SBIR-STTR Award

Single wearable patch for cost-effective, reliable, and accurate home sleep apnea testing
Award last edited on: 5/26/2022

Sponsored Program
SBIR
Awarding Agency
NSF
Total Award Amount
$1,220,931
Award Phase
2
Solicitation Topic Code
BM
Principal Investigator
Brennan Torstrick

Company Information

Huxley Medical Inc

3344 Peachtree Road NE Unit 3005
Atlanta, GA 30326
   (267) 218-1554
   N/A
   huxleymed.com
Location: Single
Congr. District: 11
County: Fulton

Phase I

Contract Number: 2016158
Start Date: 6/1/2020    Completed: 5/31/2021
Phase I year
2020
Phase I Amount
$224,998
The broader impact/commercial potential of this Small Business Innovation Research (SBIR) Phase I project will investigate the feasibility of novel wearable sensor techniques to provide a complete diagnostic assessment for obstructive sleep apnea (OSA) with a single wireless patch worn on the chest. An estimated 25-30 M adults in the United States have OSA, but 80% of OSA-positive patients are undiagnosed while the highest volume clinics can only conduct around 5,000 sleep tests annually. Low diagnosis rates result partly from the challenge of sleep clinics managing an inventory of expensive and complex home sleep testing devices. To date, all home sleep tests require patients to wear bulky sensors that attach to multiple (3-5) regions of their body via a network of wires, tubes, and probes. This project will explore novel, unobtrusive, cost-effective sensors to reliably detect apnea and hypopnea during sleep. The project outcomes will strengthen fundamental understanding of how physiological signals are altered during sleep apnea and how to reliably measure these signals using simple wearable patches.The proposed SBR Phase I project will advance the development of a sensor platform for a wireless device to diagnose obstructive sleep apnea. The project will explore the feasibility of new sensing modalities to provide sufficient diagnostic information with a single wireless patch.
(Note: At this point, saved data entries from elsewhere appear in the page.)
Lemma get_id_spec m id m' :
  id_range (manager.ids m) ->
  manager.get_id m = Some (id, m') ->
  id <> invalid_timer /\ manager.timers m !! id = None /\
  manager.timers m' = manager.timers m /\
  manager.remove m' = manager.remove m /\
  id_range (manager.ids m') /\
  exists k : nat,
    (1 <= k)%nat /\
    id = (manager.ids m + Z.of_nat k - 1) mod id_modulus /\
    manager.ids m' = (manager.ids m + Z.of_nat k) mod id_modulus.
Proof.
  intros Hids. unfold manager.get_id.
  destruct (manager.get_id_loop _ _ _) as [[id0 cur']|] eqn:Hrun; [|discriminate].
  intros [= <- <-]. cbn.
  apply get_id_loop_spec in Hrun as (? & ? & k & [? ?] & ? & ->); [|done].
  split_and!; try done.
  - apply Z.mod_pos_bound, id_modulus_pos.
  - by exists k.
Qed.

Lemma get_id_total m :
  id_range (manager.ids m) ->
  Z.of_nat (size (manager.timers m)) + 2 <= id_modulus ->
  is_Some (manager.get_id m).
Proof.
  intros Hids Hsize. unfold manager.get_id.
  destruct (get_id_loop_enough (manager.timers m) (manager.ids m)) as [[id cur'] ->];
    [done|done|by eexists].
Qed.

(** *** Registration *)

Lemma add_spec h dur cnt m w id m' w' :
  id_range (manager.ids m) ->
  manager.add clock_now h dur cnt m w = Return id m' w' ->
  id <> invalid_timer /\ manager.timers m !! id = None /\
  manager.timers m' =
    <[id := timer.Timer h (fst (clock_now (w_env w)) + dur) dur cnt]> (manager.timers m) /\
  manager.remove m' = manager.remove m /\
  id_range (manager.ids m') /\
  w' = World (snd (clock_now (w_env w))) (w_calls w).
Proof.
  intros Hids. unfold manager.add, timer.ctor.
  destruct (manager.get_id m) as [[id0 m1]|] eqn:Hid; [|discriminate].
  destruct (clock_now (w_env w)) as [now e]. intros [= <- <- <-]. cbn.
  apply get_id_spec in Hid as (? & ? & -> & ? & ? & _); [|done].
  by split_and!.
Qed.

Lemma add_total h dur cnt m w :
  id_range (manager.ids m) ->
  Z.of_nat (size (manager.timers m)) + 2 <= id_modulus ->
  exists id m' w', manager.add clock_now h dur cnt m w = Return id m' w'.
Proof.
  intros Hids Hsize. unfold manager.add, timer.ctor.
  destruct (get_id_total m Hids Hsize) as [[id m1] ->].
  destruct (clock_now (w_env w)) as [now e]. by eexists _, _, _.
Qed.

(** *** The tick pass *)

Lemma sweep_lookup rm : forall tm id,
  manager.sweep rm tm !! id = if decide (id ∈ rm) then None else tm !! id.
Proof.
  unfold manager.sweep.
  induction rm as [|r rm IH]; intros tm id; simpl.
  - done.
  - rewrite IH.
    assert (Hdel : (match tm !! r with Some _ => delete r tm | None => tm end)
                   = delete r tm).
    { destruct (tm !! r) eqn:Hr; [done|]. symmetry. by apply delete_id. }
    rewrite Hdel.
    destruct (decide (id ∈ rm)) as [Hin|Hin];
      destruct (decide (id ∈ r :: rm)) as [Hin'|Hin']; try done.
    + exfalso. apply Hin'. by right.
    + apply elem_of_cons in Hin' as [->|?]; [|done]. by rewrite lookup_delete_eq.
    + apply lookup_delete_ne. intros ->. apply Hin'. by left.
Qed.

(** What the first loop of [update] leaves when it runs to its end: the
    timers outside the list untouched; every timer of the list ticked once
    and stored back; the identifiers of those that reported "finished"
    appended to [remove]. *)
Lemma tick_all_spec fuel : forall l m w m' w',
  NoDup l.*1 ->
  manager.tick_all clock_now fuel l m w = Return tt m' w' ->
  manager.ids m' = manager.ids m /\
  (forall id, id ∉ l.*1 -> manager.timers m' !! id = manager.timers m !! id) /\
  exists fins : list Z,
    manager.remove m' = manager.remove m ++ fins /\
    (forall id, id ∈ fins -> id ∈ l.*1) /\
    forall id t, (id, t) ∈ l ->
      exists w1 fin t' w2,
        timer.update clock_now fuel t w1 = Return fin t' w2 /\
        manager.timers m' !! id = Some t' /\
        (id ∈ fins <-> fin = true).
Proof.
  induction l as [|[id0 t0] l IH]; intros m w m' w' Hnd; simpl.
  - intros [= <- <-]. split_and!; try done. exists []. rewrite app_nil_r.
    split_and!; try done. intros id t Hin. by apply elem_of_nil in Hin.
  - apply NoDup_cons in Hnd as [Hfresh Hnd].
    destruct (clock_now (w_env w)) as [now0 e0].
    destruct (timer.update _ _ _ _) as [fin t0' w0| |] eqn:Hup; try discriminate.
    intros Hrun. apply IH in Hrun as (Hids & Hout & fins & Hrm & Hsub & Hin); [|done].
    cbn in Hids, Hout, Hrm. split_and!; try done.
    { intros id Hid. apply not_elem_of_cons in Hid as [Hne Hid].
      rewrite Hout by done. by rewrite lookup_insert_ne. }
    exists ((if fin then [id0] else []) ++ fins). split_and!.
    + rewrite Hrm. destruct fin; by rewrite <- ?app_assoc, ?app_nil_r.
    + intros id [Hid|Hid]%elem_of_app.
      * destruct fin; [|by apply elem_of_nil in Hid].
        apply list_elem_of_singleton in Hid as ->. left.
      * right. by apply Hsub.
    + intros id t [[= -> ->]|Hid]%elem_of_cons.
      * eexists _, fin, t0', w0. split; [exact Hup|]. split.
        { rewrite Hout by done. by rewrite lookup_insert_eq. }
        split.
        -- intros [Hid|Hid]%elem_of_app.
           ++ destruct fin; [done|by apply elem_of_nil in Hid].
           ++ apply Hsub in Hid. done.
        -- intros ->. apply elem_of_app. left. by apply list_elem_of_singleton.
      * destruct (Hin id t Hid) as (w1 & fin1 & t1 & w2 & ? & ? & Hiff).
        eexists w1, fin1, t1, w2. split_and!; try done.
        rewrite <- Hiff. rewrite elem_of_app.
        assert (id ≠ id0).
        { intros ->. apply Hfresh. apply list_elem_of_fmap. by exists (id0, t). }
        split; [|by right]. intros [Hid0|?]; [|done].
        destruct fin; [|by apply elem_of_nil in Hid0].
        by apply list_elem_of_singleton in Hid0.
Qed.

(** A pass of [update] that runs to its end: nothing appears; a timer that
    was there has been ticked once, and it is gone exactly when that tick
    reported "finished" or its identifier was pending removal. *)
Lemma update_pass fuel m w m' w' :
  manager.update clock_now fuel m w = Return tt m' w' ->
  manager.ids m' = manager.ids m /\ manager.remove m' = [] /\
  (forall id, manager.timers m !! id = None -> manager.timers m' !! id = None) /\
  (forall id t, manager.timers m !! id = Some t ->
     exists w1 fin t' w2,
       timer.update clock_now fuel t w1 = Return fin t' w2 /\
       manager.timers m' !! id =
         if fin || bool_decide (id ∈ manager.remove m) then None else Some t').
Proof.
  unfold manager.update.
  destruct (manager.tick_all _ _ _ _ _) as [[] m1 w1| |] eqn:Hrun; try discriminate.
  intros [= <- <-]. cbn.
  apply tick_all_spec in Hrun as (Hids & Hout & fins & Hrm & Hsub & Hin);
    [|apply NoDup_fst_map_to_list].
  split_and!; try done.
  - intros id Hnone. rewrite sweep_lookup. case_decide; [done|].
    rewrite Hout; [done|].
    intros [[id' t] [-> Hel%elem_of_map_to_list]]%list_elem_of_fmap.
    cbn in Hnone. congruence.
  - intros id t Hsome. apply elem_of_map_to_list in Hsome.
    destruct (Hin id t Hsome) as (wa & fin & t' & wb & Hup & Hlook & Hiff).
    exists wa, fin, t', wb. split; [done|].
    rewrite sweep_lookup, Hrm, Hlook.
    destruct fin; cbn.
    + rewrite decide_True; [done|]. apply elem_of_app. right. by apply Hiff.
    + case_bool_decide as Hpend.
      * rewrite decide_True; [done|]. apply elem_of_app. by left.
      * rewrite decide_False; [done|].
        intros [?|Hf%Hiff]%elem_of_app; done.
Qed.

Lemma tick_all_agree K fuel : forall l m1 m2 w,
  agree K m1 m2 ->
  match manager.tick_all clock_now fuel l m1 w,
        manager.tick_all clock_now fuel l m2 w with
  | Return _ m1' w1, Return _ m2' w2 => agree K m1' m2' /\ w1 = w2
  | Throw m1' w1, Throw m2' w2 => agree K m1' m2' /\ w1 = w2
  | Diverge, Diverge => True
  | _, _ => False
  end.
Proof.
  induction l as [|[id0 t0] l IH]; intros m1 m2 w (Hids & Htm & Hrm); simpl; [done|].
  destruct (clock_now (w_env w)) as [now0 e0].
  destruct (timer.update _ _ _ _) as [fin t0' w0|t0' w0|]; [| |done].
  - apply IH. cbn. rewrite Hids, Htm. split_and!; try done.
    intros x Hx. destruct fin; cbn; [|by apply Hrm].
    rewrite !elem_of_app. by rewrite (Hrm x Hx).
  - cbn. by rewrite Hids, Htm.
Qed.

Lemma sweep_agree rm1 rm2 tm :
  (forall x, is_Some (tm !! x) -> x ∈ rm1 <-> x ∈ rm2) ->
  manager.sweep rm1 tm = manager.sweep rm2 tm.
Proof.
  intros Hrm. apply map_eq. intros x. rewrite !sweep_lookup.
  destruct (tm !! x) eqn:Hx; [|by repeat case_decide].
  specialize (Hrm x ltac:(by eexists)).
  repeat case_decide; try done; tauto.
Qed.

(** Such managers come out of a pass the same. *)
Lemma update_agree fuel m1 m2 w :
  agree (fun x => is_Some (manager.timers m1 !! x)) m1 m2 ->
  (forall m' w', manager.update clock_now fuel m1 w = Return tt m' w' ->
                 manager.update clock_now fuel m2 w = Return tt m' w') /\
  (manager.update clock_now fuel m1 w = Diverge ->
   manager.update clock_now fuel m2 w = Diverge).
Proof.
  intros Hag. pose proof Hag as (_ & Htm & _).
  pose proof (tick_all_agree _ fuel (map_to_list (manager.timers m1)) m1 m2 w Hag)
    as Hrel.
  unfold manager.update. rewrite <- Htm.
  destruct (manager.tick_all _ _ _ m1 w) as [[] m1' w1|m1' w1|] eqn:Hrun1;
    destruct (manager.tick_all _ _ _ m2 w) as [[] m2' w2|m2' w2|] eqn:Hrun2;
    try done.
  destruct Hrel as ((Hids' & Htm' & Hrm') & <-).
  split; [|done]. intros m' w' [= <- <-]. do 2 f_equal; [done|].
  rewrite <- Htm'. symmetry. apply sweep_agree.
  intros x Hx. apply Hrm'.
  apply tick_all_spec in Hrun1 as (_ & Hout & _); [|apply NoDup_fst_map_to_list].
  destruct (manager.timers m1 !! x) eqn:Hlook; [by eexists|].
  rewrite Hout in Hx; [by rewrite Hlook in Hx|].
  intros [[id' t] [-> Hel%elem_of_map_to_list]]%list_elem_of_fmap.
  cbn in Hlook. congruence.
Qed.

Lemma agree_sym K m1 m2 : agree K m1 m2 -> agree K m2 m1.
Proof.
  intros (? & ? & Hrm). split_and!; try done. intros x Hx. symmetry. by apply Hrm.
Qed.

Lemma update_agree_iff fuel m1 m2 w :
  agree (fun x => is_Some (manager.timers m1 !! x)) m1 m2 ->
  (forall m' w',
     manager.update clock_now fuel m1 w = Return tt m' w' <->
     manager.update clock_now fuel m2 w = Return tt m' w') /\
  (manager.update clock_now fuel m1 w = Diverge <->
   manager.update clock_now fuel m2 w = Diverge).
Proof.
  intros Hag.
  assert (Hga : agree (fun x => is_Some (manager.timers m2 !! x)) m2 m1).
  { destruct Hag as (Hi & Ht & Hr). split_and!; [done|done|].
    intros x Hx. symmetry. apply Hr. by rewrite Ht. }
  pose proof (update_agree fuel m1 m2 w Hag) as [H12 D12].
  pose proof (update_agree fuel m2 m1 w Hga) as [H21 D21].
  split; [|by split]. intros m' w'. split; [apply H12|apply H21].
Qed.

(** A due one-shot timer cannot report anything but "finished". *)
Lemma update_one_shot_finished cb fuel t w fin t' w' :
  timer.handler t = Some cb -> timer.count t < 0 ->
  timer.next t <= fst (clock_now (w_env w)) ->
  timer.update clock_now fuel t w = Return fin t' w' -> fin = true.
Proof.
  intros Hh Hc. unfold timer.update, timer.update_from. rewrite Hh.
  destruct (clock_now (w_env w)) as [now e]. cbn. intros Hdue.
  destruct (Z.leb_spec (timer.next t) now); [|lia].
  destruct (Z.ltb_spec (timer.count t) 0); [|lia].
  destruct (timer.execute _ _); [|discriminate..]. by intros [= <- _ _].
Qed.

(** A one-shot timer that a tick does not finish was not due: the tick
    called nothing and changed nothing. *)
Lemma update_one_shot_cases cb fuel t w fin t' w' :
  timer.handler t = Some cb -> timer.count t < 0 ->
  timer.update clock_now fuel t w = Return fin t' w' ->
  fin = true \/ (t' = t /\ w_calls w' = w_calls w).
Proof.
  intros Hh Hc. unfold timer.update, timer.update_from. rewrite Hh.
  destruct (clock_now (w_env w)) as [now e].
  destruct (timer.next t <=? now); [|intros [= <- <- <-]; by right].
  destruct (Z.ltb_spec (timer.count t) 0); [|lia].
  destruct (timer.execute _ _); [|discriminate..]. intros [= <- _ _]. by left.
Qed.


(** *** The pass with handlers that cancel *)

Lemma cancel_all_spec asked : forall m,
  manager.ids (reentrant.cancel_all asked m) = manager.ids m /\
  manager.timers (reentrant.cancel_all asked m) = manager.timers m /\
  forall x, x ∈ manager.remove (reentrant.cancel_all asked m) <->
            x ∈ manager.remove m \/ (x ∈ asked /\ x <> invalid_timer).
Proof.
  unfold reentrant.cancel_all.
  induction asked as [|r asked IH]; intros m; simpl.
  - split_and!; try done. intros x. split; [by left|].
    intros [?|[Hx _]]; [done|by apply elem_of_nil in Hx].
  - destruct (IH (manager.cancel r m)) as (Hi & Ht & Hr).
    rewrite Hi, Ht. unfold manager.cancel in *.
    destruct (Z.eqb_spec r invalid_timer) as [->|Hne]; cbn in *.
    + split_and!; try done. intros x. rewrite Hr, elem_of_cons.
      split; [intros [?|[? ?]]; [by left|right; split; [by right|done]]|].
      intros [?|[[->|?] ?]]; [by left|done|by right].
    + split_and!; try done. intros x.
      rewrite Hr, elem_of_app, list_elem_of_singleton, elem_of_cons.
      split.
      * intros [[?| ->]|[? ?]]; [by left|right; split; [by left|done]|].
        right. split; [by right|done].
      * intros [?|[[->|?] ?]]; [by left; left|by left; right|by right].
Qed.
The innovation stems from: (1) use of novel cardiorespiratory sensing modalities and machine learning to determine respiratory events and arousals from disordered breathing, and (2) integration of multiple sensing modalities into a chest-worn patch to provide a complete assessment of sleep apnea severity according to established clinical guidelines. This project will: conduct functional tests of sensor modalities relative to the clinical standard wired technologies; identify digital signatures of disordered breathing using advanced digital signal processing techniques; and assess the diagnostic capability of the complete single patch sensor relative to the clinical gold standard sleep tests.This award reflects NSF's statutory mission and has been deemed worthy of support through evaluation using the Foundation's intellectual merit and broader impacts review criteria.

Phase II

Contract Number: 2136470
Start Date: 1/1/2022    Completed: 12/31/2023
Phase II year
2022
Phase II Amount
$995,933
The broader impact/commercial potential of this Small Business Innovation Research (SBIR) Phase II project is to help patients with cardiorespiratory conditions, including sleep apnea and cardiac arrhythmia. The project will develop a wearable sensor platform to simultaneously diagnose and monitor conditions. Multiple physiological measurements are collected by a comfortable, wireless sensor patch, resulting in a convenient remote monitoring clinical framework. Interfacing sensor data with an efficient cloud-based provider portal and automated algorithms will enable rapid screening of the 24 million undiagnosed sleep apnea patients in the United States. The proposed innovation will also provide insight into the practical clinical benefits and efficiencies to be gained by bundling multiple comorbid or otherwise related diagnostic pathways into a single workflow, such as reducing time to treatment for comorbid atrial fibrillation. This remote monitoring bundle concept represents the only all-in-one device capable of servicing multiple highly pervasive health challenges in a method unobtrusive and user-friendly for both the patient and the provider - particularly for telemedicine applications made more urgent by the global pandemic.This Small Business Innovation Research (SBIR) Phase II project aims to develop a simple, accurate, cloud-connected wearable patch and collect clinical comparison data to develop automated, low-power algorithms to simultaneously detect sleep-disordered breathing, sleep stages, and cardiac arrhythmias. The project integrates materials science, mechanical engineering, and signal processing approaches to detect critical physiological signals from the torso, including oxygen saturation and several hemodynamic metrics. The project will also conduct studies that offer early insights into the clinical benefits of bundled workflows across cardiac and sleep medicine specialties.This award reflects NSF's statutory mission and has been deemed worthy of support through evaluation using the Foundation's intellectual merit and broader impacts review criteria.